Applejack-Braised Pork Butt

Applejack-Braised Pork Butt

I recently saw this recipe in my Garden & Gun magazine. Oh my, it did not dissapoint. The focus of the article was “Cooking from the Bar Cart” so many of the recipes incorporated alcohol in one form or another. This one uses Applejack which I tell you is very difficult to find. I hit 4 liquor stores and found it at the last one. So, look around before getting your heart set on this.

It is so very flavorful, most likely from that Applejack. We will be making it again!

This is an excerpt from that issue of Garden & Gun regarding Applejack. I truly had no idea – very interesting.

Deliciousness about to hit the oven!

American settlers were making applejack, an apple brandy, well over a hundred years before the American Revolution. George Washington was known to distill the wine he made from orchard fruits at Mount Vernon into a more refined and potent brandy. Even John Chapman (aka Johnny Appleseed) had an inadvertent hand in the rise of apple spirits in America. Planting thousands of apple trees from seed on the new frontier was his entrepreneurial way of improving parcels of land so that he could turn around and sell them to settlers for a profit. The bitter fruit of his seed-grown trees, unlike the fruit of grafted ones, wasn’t good eating, so it typically got mashed for booze instead.
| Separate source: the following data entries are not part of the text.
(* ===== verification/Kernel.v ===== *)
(** * Type soundness of the kernel

    The judgement of [Typed] for directories, processes, [exec], system calls
    and traps, and what follows for every state the kernel can reach. *)

From S2P Require Import Prelude Bytes Cstring Kstate Sync Kalloc Pipe Disk Bio Log Fs File Console Vm Dir Kbd Proc Exec Syscall Trap Typed.
Import Str.
Local Open Scope Z_scope.

(** ** Directories and paths *)
Section Dir.
Context {Dev : BlockDev} {TDev : TypedDev Dev} {Sw : DevSw} {TSw : TypedSw Sw}.
Lemma typed_read_dirent dp off : index NINODE dp -> typed (read_dirent dp off) any.
Proof. intros H. unfold read_dirent. tk. Qed.
#[local] Hint Resolve typed_read_dirent : typed.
Like fat, alcohol is a carrier of flavor, and using hard cider or apple brandy in the braising liquid for pork shoulder adds an intensity you simply can’t get from cooking the meat with fruit alone. I’ve been making iterations of this recipe for years. The method comes from the brilliant Atlanta biochemist and cookbook author Shirley Corriher. The pork enters a blasting hot oven that gets reduced to a super low temp as soon as the oven door closes. Don’t even think about opening the door to take a peek or you’ll lose the perfect climate you’ve just created to transform a tough cut into meltingly tender deliciousness.

Whether you shred it to pile high on a bun or serve it with grits and greens, don’t forget to douse the meat with an ample dose of the braising liquid before serving.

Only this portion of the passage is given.